As you folks know, I am not an opera buff. There are a few of them I like though, and I am in the midst of a project converting an LP set - EMI Angel's Boris Godunov production starring Boris Christoff, conducted by Cluytens. It's less than half digitized so far, which means that's all I've heard, but I like the music and am impressed with the singing - and dramatization - by Christoff. The production is a little recent to be in _moody_'s wheelhouse, so I'll ask the rest of you Knowledgeable Ones what you think of it - and its star.


----------



## TxllxT (Mar 2, 2011)

I've got the CD version of it. It's almost unbelievable that Boris Christoff did all the basses by himself and provided each of them with a different voice characterisation. But it remains a weird concept. Either Christoff didn't trust any other bass to be able to stand next to him in the same high level of singing quality or he was vain indeed or both... But it is one of the Boris Godunov recordings I return to quite often. The EMI recording quality of the fifties is fabulous.


----------



## Revenant (Aug 27, 2013)

^What he wrote. I have the mp3 download and it's a fine mono version.


----------



## Ukko (Jun 4, 2010)

TxllxT said:


> I've got the CD version of it. It's almost unbelievable that Boris Christoff did all the basses by himself and provided each of them with a different voice characterisation. But it remains a weird concept. Either Christoff didn't trust any other bass to be able to stand next to him in the same high level of singing quality or he was vain indeed or both... But it is one of the Boris Godunov recordings I return to quite often. The EMI recording quality of the fifties is fabulous.


Hah! There are a few bass parts Christoff didn't do. According to his foreword, early in his career he was persuaded by Issay Dobrowen to perform the parts of Pimen and Varlaam along with the title role. The documentation (pretty damn good for the LP set) includes sketches by one Leonard Boden of his appearance in all three roles. Visually there is no problem distinguishing them. The parts of Schelkalov, Rangoni, Police officer, Lavitsky, and 1st peasant are sung by basses other than Christoff. Rangoni is fairly important, sung by Anton Diakov. I'm going to have to give myself some help to tell which of his three roles he's singing on record.

It's from the 50s? Somewhere I got the idea it was made in the mid 60s.


----------



## Ukko (Jun 4, 2010)

Revenant said:


> ^What he wrote. I have the mp3 download and it's a fine mono version.


The LP set is stereo, with some clear perspective shifts in it.


----------



## Itullian (Aug 27, 2011)

Its fabulous and Christoff is amazing as usual.
I have his Faust and its great too.


----------



## Revenant (Aug 27, 2013)

Ukko said:


> The LP set is stereo, with some clear perspective shifts in it.
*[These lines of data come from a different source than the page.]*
(** ** The causal tile and the skip policy *)

Lemma causal_flag_entry qcs kcs qi ki q k :
  q < qcs -> k < kcs ->
  nth k (nth q (causal_flags qcs kcs
                  (Z.of_nat (qi * qcs) - Z.of_nat (ki * kcs))) []) false =
  (qi * qcs + q <? ki * kcs + k).
Proof.
  intros Hq Hk. unfold causal_flags, iota. to_tab.
  rewrite map_tab, nth_tab by assumption.
  rewrite map_tab, nth_tab by assumption.
  destruct (Z.ltb_spec (Z.of_nat q + (Z.of_nat (qi * qcs) - Z.of_nat (ki * kcs)))
                       (Z.of_nat k));
    destruct (Nat.ltb_spec (qi * qcs + q) (ki * kcs + k)); try reflexivity; lia.
Qed.

Lemma causal_mask_value_entries {F} {D : DType F} qcs kcs qi ki :
  causal_mask_value qcs kcs (Z.of_nat (qi * qcs) - Z.of_nat (ki * kcs)) =
  tab qcs (fun q => tab kcs (fun k =>
    mul (of_bool (qi * qcs + q <? ki * kcs + k)) finfo_min)).
Proof.
  unfold causal_mask_value, iota. to_tab. rewrite map_tab.
  apply tab_ext. intros q Hq. rewrite map_tab. apply tab_ext. intros k Hk.
  f_equal. f_equal.
  destruct (Z.ltb_spec (Z.of_nat q + (Z.of_nat (qi * qcs) - Z.of_nat (ki * kcs)))
                       (Z.of_nat k));
    destruct (Nat.ltb_spec (qi * qcs + q) (ki * kcs + k)); try reflexivity; lia.
Qed.

Lemma causal_mask_value_flags {F} {D : DType F} qcs kcs offset :
  causal_mask_value qcs kcs offset =
  map (map (fun flag => mul (of_bool flag) finfo_min))
      (causal_flags qcs kcs offset).
Proof.
  unfold causal_mask_value, causal_flags. rewrite map_map.
  apply map_ext. intros q. now rewrite map_map.
Qed.
Lemma uinput_emit_quiet cfg ufd t c v :
  t ≠ EV_KEY → Forall quiet (output_of (uinput_emit cfg ufd t c v)).
Proof.
  intros Ht. unfold uinput_emit, emit, die.
  destruct (write_ok cfg ufd); cbn; (constructor; [|constructor]); unfold quiet; cbn; [|done].
  by apply Z.eqb_neq.
Qed.

Lemma analog_axis_body_quiet cfg raw axis acc :
  Forall quiet (output_of (analog_axis_body cfg raw axis acc)).
Proof.
  unfold analog_axis_body. destruct acc as [[done ch] lg].
  destruct (kI2cAnalogValueCount <=? raw_index axis); [constructor|].
  cbv zeta. destruct (negb _); [|constructor].
  rewrite output_of_bind.
  pose proof (uinput_emit_quiet cfg (ufd_gamepad cfg) EV_ABS
                (abs_code (calibrate axis (nth (Z.to_nat (raw_index axis)) raw 0)))
                (scale_sample (calibrate axis (nth (Z.to_nat (raw_index axis)) raw 0))
                              (nth (Z.to_nat (raw_index axis)) raw 0))) as Hq.
  unfold uinput_abs.
  destruct (uinput_emit _ _ _ _ _) as [[] o|h o]; cbn in *.
  - rewrite app_nil_r. by apply Hq.
  - by apply Hq.
Qed.

Lemma handle_analogs_quiet cfg raw axes :
  Forall quiet (output_of (handle_analogs cfg raw axes)).
Proof.
  unfold handle_analogs. destruct (_ && _); [|constructor].
  rewrite output_of_bind.
  pose proof (for_each_output quiet (analog_axis_body cfg raw) axes
                (analog_axis_body_quiet cfg raw) ([], false, [])) as Hloop.
  destruct (for_each _ axes _) as [[[axes' ch] lg] o|h o]; cbn in Hloop; [|done].
  apply Forall_app; split; [done|].
  rewrite output_of_bind.
  assert (Hsyn : Forall quiet (output_of (uinput_syn cfg (ufd_gamepad cfg)))).
  { apply uinput_emit_quiet. done. }
  destruct ch.
  - destruct (uinput_syn cfg (ufd_gamepad cfg)) as [[] o'|h o']; cbn in *; [|done].
    apply Forall_app; split; [done|].
    destruct (_ && _); cbn; repeat constructor.
  - cbn. destruct (_ && _); cbn; repeat constructor.
Qed.

(* a poll made while no mask is stored reports no digital transition, and a
   frame it decodes becomes the baseline *)
Lemma no_baseline_no_transitions :
  ∀ (cfg : Config) (clk : Z → Z) (rd : I2cRead) (st : LoopState),
    have_mask (i2c_state st) = false →
    List.filter is_transition_output (output_of (handle_i2c cfg clk rd st)) = []
    ∧ ∀ st' out,
        handle_i2c cfg clk rd st = Ok st' out →
        enabled (i2c_state st) = true →
        rd_n rd = kI2cFrameBytes →
        hat st' = hat st
        ∧ last_accept_ns st' = last_accept_ns st
        ∧ have_mask (i2c_state st') = true
        ∧ last_mask (i2c_state st') = decode_mask (rd_buf rd).
Proof.
  intros cfg clk rd st Hfirst.
  assert (Hnil : ∀ l, Forall quiet l → List.filter is_transition_output l = []).
  { induction 1 as [|o l Ho _ IH]; [done|]. cbn. unfold quiet in Ho. by rewrite Ho. }
  unfold handle_i2c. rewrite Hfirst. cbn [Z.eqb negb].
  destruct (enabled (i2c_state st)); cbn [negb]; [|split; [done|discriminate]].
  destruct (Z.eqb_spec (rd_n rd) kI2cFrameBytes) as [Hn|Hn]; cbn [negb].
  2:{ split; [|done]. destruct (negb _); done. }
  split.
  - apply Hnil. rewrite output_of_bind.
    assert (Hraw : Forall quiet (output_of
              (if i2c_log_samples cfg
               then emit (LogI2cRaw (decode_raw (rd_buf rd)) (decode_mask (rd_buf rd)))
               else skip))).
    { destruct (i2c_log_samples cfg); cbn; repeat constructor. }
    destruct (if i2c_log_samples cfg then _ else _) as [[] o|h o]; cbn in Hraw; [|done].
    apply Forall_app; split; [done|]. rewrite output_of_bind.
    pose proof (handle_analogs_quiet cfg (decode_raw (rd_buf rd))
                  (analogs (i2c_state st))) as Han.
    destruct (handle_analogs _ _ _) as [axes o'|h o']; cbn in Han; [|done].
    apply Forall_app; split; [done|]. cbn. constructor.
  - intros st' out Hrun _ _.
    apply bind_Ok in Hrun as (? & ? & ? & _ & Hrun & _).
    apply bind_Ok in Hrun as (? & ? & ? & _ & Hrun & _).
    cbn in Hrun. by injection Hrun as <- _.
Qed.

Lemma on_gpio_event_keeps_i2c cfg e st st' out :
  on_gpio_event cfg e st = Ok st' out → i2c_state st' = i2c_state st.
Proof.
  unfold on_gpio_event. destruct (cfg_gpio_map cfg !! offset e); [|by intros [= <- _]].
  destruct (negb _ && negb _); [by intros [= <- _]|].
  destruct (debounce_rejects _ _ _ _); [by intros [= <- _]|].
  intros Hrun. apply bind_Ok in Hrun as (? & ? & ? & _ & Hret & _).
  by injection Hret as <- _.
Qed.
(** Two texts that agree up to their first line feed agree before it and
    after it. *)
Lemma first_line_inj (a b x y : str) :
  Forall (fun c => c <> LF) a ->
  Forall (fun c => c <> LF) b ->
  a ++ LF :: x = b ++ LF :: y ->
  a = b /\ x = y.
Proof.
  intros Ha. revert b. induction Ha as [|c a Hc _ IH]; intros b Hb H.
  - destruct Hb as [|c' b Hc' _]; cbn [app] in H.
    + injection H as ->. split; reflexivity.
    + injection H as <- _. contradiction.
  - destruct Hb as [|c' b Hc' Hb]; cbn [app] in H.
    + injection H as -> _. contradiction.
    + injection H as -> H. destruct (IH b Hb H) as [-> ->]. split; reflexivity.
Qed.

(** X5. A block determines its page number and its text: two blocks are
    equal only when they are the block of the same page with the same
    text. *)
Theorem block_determines_page_and_text (i j : nat) (t u : str) :
  block i t = block j u <-> i = j /\ t = u.
Proof.
  split; [|intros [-> ->]; reflexivity].
  unfold block. cbn [app]. intros H.
  apply first_line_inj in H as [Hm Ht]; try apply marker_no_LF.
  unfold marker in Hm. apply app_inv_head, app_inv_tail, str_of_nat_inj in Hm.
  apply app_inv_tail in Ht. split; assumption.
Qed.

Lemma page_blocks_nil (texts : list (option str)) :
  forall i, page_blocks i texts = [] <-> forallb (fun t => negb (truthy t)) texts = true.
Proof.
  induction texts as [|t texts IH]; intros i; [split; reflexivity|].
  cbn [page_blocks forallb]. destruct (truthy t); cbn [negb andb app].
  - split; discriminate.
  - apply IH.
Qed.

Lemma join_blocks_nil (bs : list str) :
  Forall (fun b => b <> []) bs -> join [LF] bs = [] -> bs = [].
Proof.
  intros Hne H. destruct Hne as [|b bs Hb _]; [reflexivity|].
  destruct b as [|c b]; [contradiction|].
  destruct bs; discriminate H.
Qed.
(** X21. [handleEditTaskSubmit] with the six inputs present and a title that
    is not blank, on a store that holds a collection. When no stored task has
    the id of the hidden input, nothing changes. Otherwise the first stored
    task of that id gets the trimmed title and description and the priority,
    the due date and the status of the inputs, whatever strings these are,
    and a new [updatedAt]; every other property, its id and its [createdAt]
    among them, is kept, and the other tasks are untouched. The cache is then
    the stored collection in some order. *)
Theorem edit_keeps_id_and_createdAt (c : Component.component) (w : world)
    (ts : list object) (id title description priority dueDate status : string) :
  TaskDB.getAllTasks w = (Return ts, w) ->
  input_value "edit-task-id" = Some id ->
  input_value "edit-task-title" = Some title ->
  input_value "edit-task-description" = Some description ->
  input_value "edit-task-priority" = Some priority ->
  input_value "edit-task-due-date" = Some dueDate ->
  input_value "edit-task-status" = Some status ->
  blank title = false ->
  ((forall t, t ∈ ts -> TaskDB.has_id (Str id) t = false) ->
   Component.handleEditTaskSubmit (c, w) = (Return tt, (c, w))) /\
  ((exists t, t ∈ ts /\ TaskDB.has_id (Str id) t = true) ->
   exists (i : nat) (old new : object) (c' : Component.component) (w' : world),
     ts !! i = Some old /\ TaskDB.has_id (Str id) old = true /\
     (forall j t, (j < i)%nat -> ts !! j = Some t -> TaskDB.has_id (Str id) t = false) /\
     Component.handleEditTaskSubmit (c, w) = (Return tt, (c', w')) /\
     TaskDB.getAllTasks w' = (Return (<[i := persisted new]> ts), w') /\
     get new "title" = Str (trim title) /\
     get new "description" = Str (trim description) /\
     get new "priority" = Str priority /\
     get new "dueDate" = Str dueDate /\
     get new "status" = Str status /\
     new !! "id" = old !! "id" /\
     new !! "createdAt" = old !! "createdAt" /\
     (forall k, k <> "title" -> k <> "description" -> k <> "priority" ->
                k <> "dueDate" -> k <> "status" -> k <> "updatedAt" ->
                new !! k = old !! k) /\
     Component.tasks c' ≡ₚ <[i := persisted new]> ts /\
     only_slot w w').
Proof.
  intros Hget H0' H1 H2 H3 H4 H5 Hblank.
  rewrite (handleEditTaskSubmit_valid c w id title description priority dueDate status)
    by done.
  set (data := Component.form_data (trim title) (trim description) priority dueDate
                 status).
  destruct (get_form_data (trim title) (trim description) priority dueDate status)
    as (D1 & D2 & D3 & D4 & D5 & D6). fold data in D1, D2, D3, D4, D5, D6.
  split.
  { intros Hno. apply (caught_with_a_toast _ _ _ _ (Return tt)).
    rewrite (Method_bind_return _ _ _ _ _
               (call_run _ c w _ _ (api_updateTask_missing w ts (Str id) _ Hget Hno))).
    reflexivity. }
  intros Hin.
  destruct (updateTask_stored w ts (Str id) data Hget Hin)
    as (i & old & Hold & Hid & Hmin & Hrun & Hget' & Hslot).
  cbv zeta in Hrun, Hget', Hslot.
  set (new := <["updatedAt" := _]> _ : object) in *.
  set (w' := snd (TaskDB.updateTask (Str id) data w)) in *.
  set (ts1 := <[i := persisted new]> ts) in *.
  destruct (api_updateTask_found w ts (Str id) data Hget Hin) as (new' & Hrun' & Hapi).
  assert (new' = new) as -> by congruence. fold w' in Hapi.
  assert (forall k s, get data k = Str s -> get new k = Str s) as Hget_kept.
  { intros k s. unfold get. destruct (data !! k) as [v|] eqn:Hk; simpl; [|done].
    intros ->. unfold new.
    assert (k <> "updatedAt") by (intros ->; by rewrite D6 in Hk).
    rewrite lookup_insert_ne by done. by rewrite (lookup_union_Some_l _ _ _ _ Hk). }
  assert (forall k, k <> "title" -> k <> "description" -> k <> "priority" ->
                    k <> "dueDate" -> k <> "status" -> k <> "updatedAt" ->
                    new !! k = old !! k) as Hframe.
  { intros k K1 K2 K3 K4 K5 K6. unfold new. rewrite lookup_insert_ne by done.
    apply lookup_union_r. by apply D6. }
  destruct (loadTasks_readable c w' ts1 Hget') as (b & Hload & _).
  destruct (loaded_fields ts1 c) as (L1 & _).
  destruct (renderDashboard_run (loaded ts1 c) w') as [Hdash _]. cbv zeta in Hdash.
  set (c2 := Component.set_tasks (sort_recent (Component.tasks (loaded ts1 c)))
               (loaded ts1 c)) in *.
  assert (Component.tasks c2 ≡ₚ ts1) as Hperm2.
  { unfold c2. change (sort_recent (Component.tasks (loaded ts1 c)) ≡ₚ ts1).
    by rewrite sort_recent_Permutation, L1. }
  destruct (navigateTo_run "tasks" c2 w') as (o3 & c3 & Hnav & R1 & _).
  assert (exists o c',
            (_ ← Component.renderDashboard; Component.navigateTo "tasks") (loaded ts1 c, w') =
              (o, (c', w')) /\
            Component.tasks c' ≡ₚ ts1) as (o & c' & Hrest & P1).
  { destruct Hdash as [Hd|Hd].
    - exists o3, c3. rewrite (Method_bind_return _ _ _ _ _ Hd).
      split; [done|]. by rewrite R1.
    - exists (Throw TypeError), c2. by rewrite (Method_bind_throw _ _ _ _ _ Hd). }
  exists i, old, new, c', w'.
  split; [done|]. split; [done|]. split; [done|]. split.
  { apply (caught_with_a_toast _ _ _ _ o).
    rewrite (Method_bind_return _ _ _ _ _ (call_run _ c w _ _ Hapi)).
    cbn [TaskAPI.success].
    rewrite (Method_bind_return _ _ (c, w') tt (c, w')) by reflexivity.
    by rewrite (Method_bind_return _ _ _ _ _ Hload). }
  split; [done|].
  split; [by apply Hget_kept|]. split; [by apply Hget_kept|].
  split; [by apply Hget_kept|]. split; [by apply Hget_kept|].
  split; [by apply Hget_kept|].
  split; [by apply Hframe|]. split; [by apply Hframe|].
  split; [done|]. split; done.
Qed.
I thought you meant the first recording he did, circa 1952. That's the one I have. Also great.


----------



## Pip (Aug 16, 2013)

He was the greatest Boris - I saw him sing the role at Covent Garden in 1970 and again the next year when CG took it to the Proms, and lastly, in 1974 (his last at CG). A Magnificent artist.He returned to CG and I saw him for the last time in 1979 singing King Phillip in Don Carlo aged 65. The voice still had the same power and depth as one hears on the recordings. 
He first appeared as Boris at CG in 1951. One of my all time greats.


----------



## TxllxT (Mar 2, 2011)

I agree with Boris being the greatest Boris, but (just to remind that nobody's perfect) my wife (from St Petersburg) immediately notices, that his Russian language has a Bulgarian intonation.


----------



## Ukko (Jun 4, 2010)

BTW, I'm having some difficulty figuring out how I'm going to format this project. I'll probably make one version in DVD-Audio, if only because it's relatively simple. But that only gives me a list of tracks on the player's display to tell me where in the opera the music is at. I _think_ I can come up with better guidance - and at least some video displays - in DVD-Video format, but I have no experience there.

Oh well, it ain't like I don't have time. This Christoff guy is so melodramatic I feel like I need to know what's going on. That means I'll have to try to follow along with the libretto too. Jeez, what am I getting myself into here?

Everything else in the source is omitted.